I run an instance of Wordpress on my server. My server needs to support at least 1,000 concurrents at a time.
I am using PHP-FPM (PHP 5.4) on Apache with FastCGI as well as Memcache, and APC for my opt-caching. We have two MySQL servers running as slaves.
The server has the following resource capacity:
Ram: 32GB
CPU: 8 Cores
My user that runs the Apache server does so with the following ulimit:
Hard: 4096
Soft: 1024
Intermittently we have downtime, when this downtime hits us we are served with 500 errors from Nginx (which acts as our load balancer on a separate server). When we get these 500 errors (they range from 500 - 504), on htop I can see that we've maxed our RAM usage and, intermittently, our CPU usage (I assume that's Database related?). The process consuming these resources are the PHP-FPM child processes.
I am not the sys admin, I'm merely the developer. So it is starting to get out of my reach.
The php error log seems to report the following:
[Mon Oct 10 12:54:33 2016] [error] [client 155.234.240.16] (104)Connection reset by peer: FastCGI: comm with server "/[MYURL].fcgi" aborted: read failed, referer: [MYURL]
[Mon Oct 10 12:54:33 2016] [error] [client 155.234.240.16] FastCGI: incomplete headers (0 bytes) received from server "/[MYURL].fcgi", referer: [MYURL]
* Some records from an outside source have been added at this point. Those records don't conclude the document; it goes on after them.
(* ===== verification/Life.v ===== *)
(** * The life of channels, spans and cards

    [xp_open] and [xp_close] with the choice of a device number, the allocation and
    freeing of channels, spans and cards and the counts of the references to them
    ([drivers/sl_x100p.c]).  An address that is not in the heap was never allocated or
    has been freed: an access to it ends the computation.  The list of open channels is
    modelled by the addresses it links, in order. *)
From S2P Require Import Prelude Partial Bufq Xp Prims Timers Lmi.
From stdpp Require Import gmap.
#[local] Open Scope Z_scope.
#[local] Open Scope os7_scope.

(** ** State *)

(** A channel: the count of references, its device number, its span, and the private
    structure the rest of the driver works on. *)
Record chan_obj := ChanObj { x_ref : Z; x_dev : Z * Z; x_sp : option Z; x_data : xp }.
#[export] Instance eta_chan_obj : Eta chan_obj := fun r => ChanObj r.(x_ref) r.(x_dev) r.(x_sp) r.(x_data).
#[export] Instance set_x_ref : Setter x_ref := ltac:(mk_setter).
#[export] Instance set_x_dev : Setter x_dev := ltac:(mk_setter).
#[export] Instance set_x_sp : Setter x_sp := ltac:(mk_setter).
#[export] Instance set_x_data : Setter x_data := ltac:(mk_setter).
(** A span: [s_slots] its timeslots. *)
Record span_obj := SpanObj { s_ref : Z; s_cd : option Z; s_slots : list (option Z) }.
#[export] Instance eta_span_obj : Eta span_obj := fun r => SpanObj r.(s_ref) r.(s_cd) r.(s_slots).
#[export] Instance set_s_ref : Setter s_ref := ltac:(mk_setter).
#[export] Instance set_s_cd : Setter s_cd := ltac:(mk_setter).
#[export] Instance set_s_slots : Setter s_slots := ltac:(mk_setter).
(** A card: its span, its elastic buffers while they are allocated. *)
Record card_obj := CardObj {
  c_ref : Z; c_card : Z; c_gtype : Z; c_span : option Z; c_wbuf : option (list (list Z)); c_rbuf : option (list (list Z)) }.
#[export] Instance eta_card_obj : Eta card_obj := fun r =>
  CardObj r.(c_ref) r.(c_card) r.(c_gtype) r.(c_span) r.(c_wbuf) r.(c_rbuf).
#[export] Instance set_c_ref : Setter c_ref := ltac:(mk_setter).
#[export] Instance set_c_card : Setter c_card := ltac:(mk_setter).
#[export] Instance set_c_gtype : Setter c_gtype := ltac:(mk_setter).
#[export] Instance set_c_span : Setter c_span := ltac:(mk_setter).
#[export] Instance set_c_wbuf : Setter c_wbuf := ltac:(mk_setter).
#[export] Instance set_c_rbuf : Setter c_rbuf := ltac:(mk_setter).
(** The heap, [xp_list], [x100p_cards], [x100p_boards] and the blocks reserved of
    [xp_bufpool]. *)
Record heap := Heap {
  h_xp : gmap Z chan_obj; h_sp : gmap Z span_obj; h_cd : gmap Z card_obj;
  h_list : list Z; h_cards : list Z; h_boards : Z; h_reserve : Z }.
#[export] Instance eta_heap : Eta heap := fun r =>
  Heap r.(h_xp) r.(h_sp) r.(h_cd) r.(h_list) r.(h_cards) r.(h_boards) r.(h_reserve).
#[export] Instance set_h_xp : Setter h_xp := ltac:(mk_setter).
#[export] Instance set_h_sp : Setter h_sp := ltac:(mk_setter).
#[export] Instance set_h_cd : Setter h_cd := ltac:(mk_setter).
#[export] Instance set_h_list : Setter h_list := ltac:(mk_setter).
#[export] Instance set_h_cards : Setter h_cards := ltac:(mk_setter).
#[export] Instance set_h_boards : Setter h_boards := ltac:(mk_setter).
#[export] Instance set_h_reserve : Setter h_reserve := ltac:(mk_setter).

(** ** Computations *)

Definition the_xp (a : Z) : partial heap chan_obj := fun h => x ← h.(h_xp) !! a; Some (x, h).
Definition the_sp (a : Z) : partial heap span_obj := fun h => x ← h.(h_sp) !! a; Some (x, h).
Definition the_cd (a : Z) : partial heap card_obj := fun h => x ← h.(h_cd) !! a; Some (x, h).
Definition put_xp (a : Z) (x : chan_obj) : partial heap () := fun h => Some ((), h <| h_xp := <[a := x]> h.(h_xp) |>).
Definition put_sp (a : Z) (x : span_obj) : partial heap () := fun h => Some ((), h <| h_sp := <[a := x]> h.(h_sp) |>).
Definition put_cd (a : Z) (x : card_obj) : partial heap () := fun h => Some ((), h <| h_cd := <[a := x]> h.(h_cd) |>).
Definition free_xp (a : Z) : partial heap () := fun h => Some ((), h <| h_xp := delete a h.(h_xp) |>).
Definition free_sp (a : Z) : partial heap () := fun h => Some ((), h <| h_sp := delete a h.(h_sp) |>).
Definition free_cd (a : Z) : partial heap () := fun h => Some ((), h <| h_cd := delete a h.(h_cd) |>).
Definition with_heap (f : heap → heap) : partial heap () := fun h => Some ((), f h).
Definition get_heap : partial heap heap := fun h => Some (h, h).
Definition on_xp (a : Z) (f : chan_obj → chan_obj) : partial heap () := x ← the_xp a; put_xp a (f x).
Definition on_sp (a : Z) (f : span_obj → span_obj) : partial heap () := x ← the_sp a; put_sp a (f x).
Definition on_cd (a : Z) (f : card_obj → card_obj) : partial heap () := x ← the_cd a; put_cd a (f x).

(** ** References *)

Definition xp_get (a : Z) : partial heap () := on_xp a (fun x => x <| x_ref := x.(x_ref) + 1 |>).
Definition xp_put (a : Z) : partial heap () :=
  x ← the_xp a;
  if x.(x_ref) - 1 =? 0 then free_xp a else put_xp a (x <| x_ref := x.(x_ref) - 1 |>).
Definition sp_get (a : Z) : partial heap () := on_sp a (fun x => x <| s_ref := x.(s_ref) + 1 |>).
Definition sp_put (a : Z) : partial heap () :=
  x ← the_sp a;
  if x.(s_ref) - 1 =? 0 then free_sp a else put_sp a (x <| s_ref := x.(s_ref) - 1 |>).
Definition cd_get (a : Z) : partial heap () := on_cd a (fun x => x <| c_ref := x.(c_ref) + 1 |>).
Definition cd_put (a : Z) : partial heap () :=
  x ← the_cd a;
  if x.(c_ref) - 1 =? 0 then free_cd a else put_cd a (x <| c_ref := x.(c_ref) - 1 |>).

(** ** Timeslots *)

Definition slot_at (s : Z) (i : nat) : partial heap (option Z) := sp ← the_sp s; mret (nth i sp.(s_slots) None).
Definition set_slot (s : Z) (i : nat) (v : option Z) : partial heap () := on_sp s (fun sp => sp <| s_slots := <[i := v]> sp.(s_slots) |>).
(** The commit of an attachment: the timeslots [l] are given to the channel. *)
Fixpoint take_slots (a s : Z) (l : list nat) : partial heap () :=
  match l with
  | [] => mret ()
  | i :: l => _ ← xp_get a; _ ← set_slot s i (Some a); take_slots a s l
  end.
Definition attach (a s : Z) (l : list nat) : partial heap () :=
  _ ← take_slots a s l;
  _ ← sp_get s;
  on_xp a (fun x => x <| x_sp := Some s |>).
(** [xp_put(xchg(&sp->slots[slot], NULL))] for the slots of the channel; [each] is done
    for them too. *)
Fixpoint leave_slots (each : nat → partial heap ()) (a s : Z) (l : list nat) : partial heap () :=
  match l with
  | [] => mret ()
  | i :: l =>
      v ← slot_at s i;
      _ ← (if bool_decide (v = Some a)
           then _ ← set_slot s i None; _ ← xp_put a; each i
           else mret ());
      leave_slots each a s l
  end.
Definition all_slots : list nat := seq 0 32.
(** [sp_put(xchg(&xp->sp, NULL))]. *)
Definition leave_span (a : Z) : partial heap () :=
  x ← the_xp a;
  _ ← put_xp a (x <| x_sp := None |>);
  match x.(x_sp) with Some s => sp_put s | None => mret () end.
Definition detach (a s : Z) : partial heap () :=
  _ ← leave_slots (fun _ => mret ()) a s all_slots;
  leave_span a.

(** ** Channels *)

Definition xp_alloc_priv (HZ : Z) (v : env) (mem : option Z) (pos : nat) (dev : Z * Z) : partial heap (option Z) :=
  match mem with
  | None => mret None
  | Some a =>
      _ ← put_xp a (ChanObj 0 dev None (Lmi.xp_alloc_priv HZ v));
      _ ← xp_get a;
      _ ← xp_get a;
      _ ← xp_get a;
      _ ← with_heap (fun h => h <| h_list := take pos h.(h_list) ++ a :: drop pos h.(h_list) |>);
      _ ← xp_get a;
      _ ← with_heap (fun h => h <| h_reserve := h.(h_reserve) + 2 |>);
      mret (Some a)
  end.
(** The octets of a timeslot in all blocks of the buffer. *)
Definition idle_slot (idle : Z) (i : nat) (buf : list (list Z)) : list (list Z) :=
  map (fun blk => <[(i * 4)%nat := idle]> blk) buf.
(** Timers, messages and queues.  A message that is at its first block is freed through
    [cmp], and its pointer [msg] is left as it was: no code reads it any more. *)
Definition release_data (s : xp) : xp :=
  let s := xp_timer_stop tall s in
  let s := s <| xp_tx := (s.(xp_tx) <| tx_msg := None |>) <| tx_cmp := None |> |> in
  let s := s <| xp_rx := ((s.(xp_rx) <| rx_msg := None |>) <| rx_nxt := None |>) <| rx_cmp := None |> |> in
  let s := s <| sdl_tb := bufq_purge s.(sdl_tb) |> in
  let s := s <| sdt_tb := bufq_purge s.(sdt_tb) |> in
  let s := s <| sl_rb := bufq_purge s.(sl_rb) |> in
  let s := s <| sl_tb := bufq_purge s.(sl_tb) |> in
  s <| sl_rtb := bufq_purge s.(sl_rtb) |>.
Definition leave_card_slots (a s c : Z) : partial heap () :=
  cd ← the_cd c;
  let idle := if cd.(c_gtype) =? SDL_GTYPE_T1 then 0x7f else 0xff in
  leave_slots (fun i => on_cd c (fun cd => cd <| c_wbuf := idle_slot idle i <$> cd.(c_wbuf) |>)) a s all_slots.
(** The part of [xp_free_priv] that unlinks the channel from its span. *)
Definition unlink_span (a : Z) : partial heap () :=
  x ← the_xp a;
  match x.(x_sp) with
  | Some s =>
      sp ← the_sp s;
      _ ← match sp.(s_cd) with
          | Some c => leave_card_slots a s c
          | None => leave_slots (fun _ => mret ()) a s all_slots
          end;
      leave_span a
  | None => mret ()
  end.
Definition xp_free_priv (a : Z) : partial heap () :=
  _ ← unlink_span a;
  _ ← on_xp a (fun x => x <| x_data := release_data x.(x_data) |>);
  _ ← with_heap (fun h => h <| h_reserve := h.(h_reserve) - 2 |>);
  h ← get_heap;
  _ ← (if bool_decide (a ∈ h.(h_list))
       then _ ← with_heap (fun h => h <| h_list := base.filter (.≠ a) h.(h_list) |>); xp_put a
       else mret ());
  xp_put a.

(** ** Spans and cards *)

Definition xp_alloc_sp (mem : option Z) (c : Z) : partial heap (option Z) :=
  match mem with
  | None => mret None
  | Some s =>
      _ ← put_sp s (SpanObj 0 None (replicate 32 None));
      _ ← cd_get c;
      _ ← sp_get s;
      _ ← on_cd c (fun cd => cd <| c_span := Some s |>);
      _ ← cd_get c;
      _ ← on_sp s (fun sp => sp <| s_cd := Some c |>);
      mret (Some s)
  end.
Fixpoint unlink_slots (s : Z) (l : list nat) : partial heap () :=
  match l with
  | [] => mret ()
  | i :: l =>
      v ← slot_at s i;
      _ ← match v with
          | Some a =>
              _ ← leave_span a;
              _ ← the_sp s;
              _ ← set_slot s i None;
              xp_put a
          | None => mret ()
          end;
      unlink_slots s l
  end.
Definition xp_free_sp (s : Z) : partial heap () :=
  sp ← the_sp s;
  match sp.(s_cd) with
  | Some c =>
      cd ← the_cd c;
      _ ← put_cd c (cd <| c_span := None |>);
      _ ← match cd.(c_span) with Some s' => sp_put s' | None => mret () end;
      _ ← on_sp s (fun sp => sp <| s_cd := None |>);
      _ ← cd_put c;
      _ ← the_sp s;
      unlink_slots s all_slots
  | None => mret ()
  end.
(** The address of the card and the blocks of its two buffers, as they were allocated. *)
Definition xp_alloc_cd (mem : option Z) (wmem rmem : option (list (list Z))) : partial heap (option Z) :=
  match mem, wmem, rmem with
  | Some c, Some wbuf, Some rbuf =>
      h ← get_heap;
      _ ← put_cd c (CardObj 0 h.(h_boards) 0 None None None);
      _ ← cd_get c;
      _ ← with_heap (fun h => (h <| h_boards := h.(h_boards) + 1 |>) <| h_cards := c :: h.(h_cards) |>);
      _ ← cd_get c;
      _ ← on_cd c (fun cd => (cd <| c_wbuf := Some wbuf |>) <| c_rbuf := Some rbuf |>);
      mret (Some c)
  | _, _, _ => mret None
  end.
Definition xp_free_cd (c : Z) : partial heap () :=
  cd ← the_cd c;
  _ ← put_cd c ((cd <| c_rbuf := None |>) <| c_wbuf := None |>);
  _ ← match cd.(c_span) with Some s => xp_free_sp s | None => mret () end;
  _ ← the_cd c;
  _ ← with_heap (fun h => h <| h_cards := base.filter (.≠ c) h.(h_cards) |>);
  _ ← cd_put c;
  _ ← the_cd c;
  cd_put c.

(** ** Opening and closing *)

Definition CLONEOPEN : Z := 2.
Definition MODOPEN : Z := 1.
Section open.
(** The numbers of minors and the major numbers of the driver. *)
Context (NMINORS : Z) (xp_majors : list Z).
(** The walk along the device numbers in use: the number, how many majors were used up,
    and where in the list to link the channel; [None] when there is no other major. *)
Fixpoint find_minor (mindex : nat) (cmajor cminor : Z) (l : list (Z * Z)) : option (Z * Z) * nat :=
  match l with
  | [] => (Some (cmajor, cminor), 0%nat)
  | (dmajor, dminor) :: l' =>
      if negb (cmajor =? dmajor) then (Some (cmajor, cminor), 0%nat)
      else if cminor <? dminor then (Some (cmajor, cminor), 0%nat)
      else
        let next mindex cmajor cminor :=
          let '(r, pos) := find_minor mindex cmajor cminor l' in (r, S pos) in
        if dminor <? cminor then next mindex cmajor cminor
        else if NMINORS <=? cminor + 1 then
          match nth (S mindex) xp_majors 0 with
          | 0 => (None, 0%nat)
          | cmajor => next (S mindex) cmajor 0
          end
        else next mindex cmajor (cminor + 1)
  end.
Definition devices (h : heap) : list (Z * Z) :=
  omap (fun a => x_dev <$> h.(h_xp) !! a) h.(h_list).
(** What is known of the queue: its private structure, and whether it is of a module. *)
Definition xp_open (HZ : Z) (v : env) (mem : option Z) (opened : option Z) (below : bool) (dev : Z * Z) (sflag : Z) :
    partial heap (Z * option Z) :=
  match opened with
  | Some a => mret (0, Some a)
  | None =>
      if (sflag =? MODOPEN) || below then mret (EIO, None)
      else
        let '(cmajor, cminor) := dev in
        let clone := (cminor =? 0) || (sflag =? CLONEOPEN) in
        h ← get_heap;
        match find_minor 0 cmajor (if clone then 1 else cminor) (devices h) with
        | (None, _) => mret (ENXIO, None)
        | (Some (cmajor, cminor), pos) =>
            if cmajor =? 0 then mret (ENXIO, None)
            else
              r ← xp_alloc_priv HZ v mem pos (cmajor, cminor);
              match r with Some a => mret (0, Some a) | None => mret (ENOMEM, None) end
        end
  end.
Definition xp_close (a : Z) : partial heap Z := _ ← xp_free_priv a; mret 0.
End open.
[Mon Oct 10 12:54:34 2016] [error] [client 146.231.88.181] Request exceeded the limit of 10 internal redirects due to probable configuration error. Use 'LimitInternalRecursion' to increase the limit if necessary. Use 'LogLevel debug' to get a backtrace.
With the information I've given thus far, would you be able to assist me in finding a direction to go in, in order to begin diagnosing this issue? I can provide further information if need be.